Legislators hoped that these provisions would stop the wholesale stripping of archaeological sites in the Southwest. The opening of the frontier through mining and ranching was accompanied by a thriving trade in Native American artifacts. Wild West shows, dime novels, and reports by noted writers such as Mark Twain and Horace Greeley all fired the public’s imagination and contributed to the growing demand for Native American antiquities.

By 1906, pot hunters had destroyed many burial sites and cliff dwellings that had lain undisturbed for centuries. Reputable anthropologists and archaeologists often found the remaining material damaged or unusable. The pot hunters tore down walls, scattered debris, and left a confusing, disheartening mess in their wake. Without government intervention, the archaeological record of the native peoples of the American Southwest could be lost forever. As a result, Congressman John F. Lacey of Iowa introduced legislation giving the president the power to proclaim a site a national monument in 1901, but opponents of the bill managed to delay its passage for five years. After much negotiation, the Lacey Act, or Antiquities Act, passed in 1906.

Section 2 of the act, which gave the president of the United States the power to declare “historic landmarks, historic and prehistoric structures, and other objects of historic or scientific interest” to be national monuments, proved significant for environmental preservation. This section had provoked more controversy than the other provisions in the bill and had slowed the measure’s progress through Congress. Many Westerners had wanted to put a limit on the size of any potential monuments, restricting them, for example, to 350 acres or less. Although section 2 specified that the land area for such monuments would be strictly limited in size, no specific maximum area was written into the law.

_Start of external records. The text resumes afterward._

(* ===== verification/HttpTheorems.v ===== *)
(** * Theorems about the HTTP server *)

From Stdlib Require Import ZArith Lia String Ascii.
From stdpp Require Import base gmap strings list pretty relations.
From S2P Require Import Prelude JsRuntime Types Policy Retention BrokerCore CoreFacts EventBuffer TaskEventStream Outbox.
From S2P Require Import Workers Proposals Github TerminalBrief Tasks TaskFacts Exchanges System RateLimiter RequestSecurity.
From S2P Require Import HttpServer HttpFacts OutboxPayload Demo ErrorCodes.

(** ** A server at work: the requests of the worked examples *)

#[export] Instance demo_schemas : RequesterSchemas := {|
  requesterKindSchema s :=
    List.find (fun k => String.eqb (A2APartyKind_text k) s) [KindSession; KindNode; KindUser; KindService];
  requesterRoleSchema s :=
    List.find (fun r => String.eqb (A2APartyRole_text r) s)
      [RoleHub; RoleLiveTrader; RoleResearcher; RoleAnalyst; RoleOperator] |}.

#[export] Instance demo_server_config : ServerConfig := {|
  sc_enforceRequesterIdentity := true;
  sc_edgeSecret := Some "secret";
  sc_trustedProxy := false;
  sc_workerOfflineAfterSec := 90;
  sc_rateLimitMaxRequests := 120;
  sc_rateLimitWindowMs := 60000;
  sc_workerRateLimitMaxRequests := 600;
  sc_workerRateLimitWindowMs := 60000;
  sc_otherNumber _ := NNaN;
  sc_fractionMillis _ := 0%Z |}.

(** A POST on behalf of [id], with a body for one of the endpoints. *)
Definition demo_message (id role path : string) : IncomingMessage :=
  mkIncomingMessage "POST"
    [("x-a2a-edge-secret", HeaderText "secret"); ("x-a2a-requester-id", HeaderText id);
     ("x-a2a-requester-role", HeaderText role)]
    (Some "127.0.0.1") path [].

Definition no_body : forall e : Endpoint, JsonBody (body_of e) := fun _ => BodyAbsent.

Definition register_body (q : RegisterWorkerRequest) : forall e : Endpoint, JsonBody (body_of e) :=
  fun e => match e with PostWorkersRegister => BodyValue q | _ => BodyAbsent end.
Definition create_body (q : CreateTaskRequest) : forall e : Endpoint, JsonBody (body_of e) :=
  fun e => match e with PostTasks => BodyValue q | _ => BodyAbsent end.
Definition claim_body (w : string) : forall e : Endpoint, JsonBody (body_of e) :=
  fun e => match e with PostTaskClaim _ => BodyValue (mkTaskClaimRequest (Some w)) | _ => BodyAbsent end.
Definition complete_body (w : string) : forall e : Endpoint, JsonBody (body_of e) :=
  fun e => match e with
           | PostTaskComplete _ => BodyValue (mkTaskCompleteRequest (Some w) (Some demo_result))
           | _ => BodyAbsent end.

Definition demo_register : HttpRequest :=
  mkHttpRequest (demo_message "w1" "analyst" "/workers/register") (register_body (demo_registration "w1")) 0 0.
Definition demo_create : HttpRequest :=
  mkHttpRequest (demo_message "hub" "hub" "/tasks") (create_body demo_github) 10 0.
Definition demo_claim (id : string) : HttpRequest :=
  mkHttpRequest (demo_message id "analyst" "/tasks/t7/claim") (claim_body "w1") 20 0.
Definition demo_complete : HttpRequest :=
  mkHttpRequest (demo_message "w1" "analyst" "/tasks/t7/complete") (complete_body "w1") 30 0.

(** A request that is admitted and dispatched. *)
Definition served_by (s : Server) (r : HttpRequest) : Server :=
  match admission r s, endpoint_of (hr_message r) with
  | (s', Ok identity), Some e => (dispatch e r identity s').1
  | (s', _), _ => s'
  end.

Definition demo_server : Server := new_server demo_broker.

(** The worker is registered, the task created and claimed. *)
Definition demo_ready : Server := foldl served_by demo_server [demo_register; demo_create; demo_claim "w1"].

(** The request of [r] when it is the only one awaiting its body. *)
Definition awaiting (s : Server) (r : HttpRequest) : Server :=
  match admission r s with
  | (s', Ok identity) => s' <| sv_pending ::= cons (r, identity) |>
  | (s', Err _) => s'
  end.

Definition demo_proper (r : HttpRequest) : bool :=
  match hr_body r PostTasks with
  | BodyValue c => demo_named (CallCreateTask c)
  | _ => true
  end.

Lemma demo_proper_request e r b : demo_proper r = true -> proper_request e r b.
Proof.
  unfold demo_proper, proper_request. destruct e; try done.
  destruct (hr_body r PostTasks); try done. apply (demo_named_proper (CallCreateTask a)).
Qed.

Lemma awaiting_reachable s r : server_reachable s -> is_ok (admission r s).2 = true -> server_reachable (awaiting s r).
Proof.
  intros (sink & ms & Hr) Ha. exists sink, ms. eapply rtc_r; [exact Hr|]. unfold awaiting.
  pose proof (fun i => StepAdmitted s r i) as Hs. destruct (admission r s) as [s' [i|e]]; [|done]. by apply Hs.
Qed.

Definition servable (r : HttpRequest) (s : Server) : bool :=
  is_ok (admission r s).2 && is_some (endpoint_of (hr_message r)) && demo_proper r.

Lemma served_reachable s r : server_reachable s -> servable r s = true -> server_reachable (served_by s r).
Proof.
  unfold servable. intros Hr [[Ha He]%andb_true_iff Hp]%andb_true_iff.
  pose proof (awaiting_reachable s r Hr Ha) as (sink & ms & Haw). exists sink, ms.
  unfold served_by, awaiting in *. destruct (admission r s) as [s' [i|e]]; [|done].
  destruct (endpoint_of (hr_message r)) as [e|] eqn:Hend; [|done].
  eapply rtc_r; [exact Haw|].
  pose proof (StepDispatched (s' <| sv_pending ::= cons (r, i) |>) r i e [] (sv_pending s') eq_refl Hend
    (demo_proper_request e r _ Hp)) as Hstep.
  by destruct s'.
Qed.

Lemma demo_server_reachable : server_reachable demo_server.
Proof. by exists (new_stream None, new_outbox None), (demo_clock 0). Qed.

Lemma demo_ready_reachable : server_reachable demo_ready.
Proof.
  unfold demo_ready. cbn [foldl].
  repeat (apply served_reachable; [|vm_compute; reflexivity]). exact demo_server_reachable.
Qed.

Section Http.
Context `{JsHost} `{OutboxText} `{BrokerConfig} `{ServerConfig} `{RequesterSchemas}.

(** C39.  However arrivals, bodies, closed streams and the stale-task reaper
    interleave, the broker behind the server is in a state the broker's own
    requests reach.  A request that awaits its body presented the edge secret, its
    identity is the one of its headers, and its handler makes at most one call of
    the broker: under enforcement one that this identity may make, as the worker,
    the actor or the hub or operator the call names. *)
Theorem http_requests_are_authorized
    (uuid_inj : forall m n : nat, host_uuid m = host_uuid n -> m = n) s :
  server_reachable s ->
  reachable (sv_broker s)
  /\ forall r identity e,
       (r, identity) ∈ sv_pending s -> endpoint_of (hr_message r) = Some e ->
       extractRequesterIdentity (hr_message r) = Ok identity
       /\ (forall secret, truthy_opt sc_edgeSecret = Some secret ->
             headerValue (hr_message r) "x-a2a-edge-secret" = Some secret)
       /\ let b := sv_broker s in
          let b' := sv_broker (dispatch e r identity s).1 in
          b' = b \/ exists c, b' = (run_call c b).1
                      /\ (sc_enforceRequesterIdentity = true -> authorized identity b c).
Proof.
  intros Hs. destruct (server_reachable_facts uuid_inj s Hs) as [Hb Hv]. split; [done|].
  intros r identity e Hin He. destruct (Hv r identity Hin) as [Hi Hsec]. split; [done|].
  split; [by apply Hsec, (endpoint_protected _ e)|].
  destruct (dispatch_served e r identity s) as [Heq|(c & [_ Ha] & Heq & _)];
    [by apply (reachable_good uuid_inj)|by left|].
  right. by exists c.
Qed.

End Http.

(** The worker w1 registers itself. *)
Lemma http_requests_are_authorized_witness :
  let s := awaiting demo_server demo_register in
  let identity := Some (mkRequesterIdentity "w1" None (Some RoleAnalyst) None) in
  server_reachable s
  /\ headerValue (hr_message demo_register) "x-a2a-edge-secret" = Some "secret"
  /\ (let b' := sv_broker (dispatch PostWorkersRegister demo_register identity s).1 in
      b' = sv_broker s \/ exists c, b' = (run_call c (sv_broker s)).1 /\ authorized identity (sv_broker s) c).
Proof.
  intros s identity.
  assert (server_reachable s) as Hs.
  { apply awaiting_reachable; [exact demo_server_reachable|vm_compute; reflexivity]. }
  split; [exact Hs|].
  assert ((demo_register, identity) ∈ sv_pending s) as Hin.
  { replace (sv_pending s) with [(demo_register, identity)] by (vm_compute; reflexivity). apply list_elem_of_here. }
  destruct (http_requests_are_authorized demo_uuid_inj s Hs) as [_ Hall].
  destruct (Hall demo_register identity PostWorkersRegister Hin ltac:(vm_compute; reflexivity)) as (_ & Hsec & Hd).
  split; [exact (Hsec "secret" eq_refl)|].
  destruct Hd as [Hd|(c & Hc & Ha)]; [left; exact Hd|right; exists c; split; [exact Hc|exact (Ha eq_refl)]].
Defined.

Theodore Roosevelt and later chief executives frequently chose to interpret the law in sweeping terms. For example, within two years following the Antiquities Act’s passage into law, Roosevelt invoked its provisions to place the rim of the Grand Canyon off limits to mining. Under Roosevelt’s leadership, Grand Canyon National Monument was created in 1908. Eight years later, Congress passed legislation creating Grand Canyon National Park . The new park included most, but not all, of the land in Grand Canyon National Monument. The shift from monument to park was not insignificant: It entailed the dedication of resources to facilitate tourism and the careful transformation of the landscape to make the canyon accessible. Monument status had merely preserved the area from harm; it had not brought money or resources to the region, nor had it meant that the Park Service would help tourists visiting the Grand Canyon.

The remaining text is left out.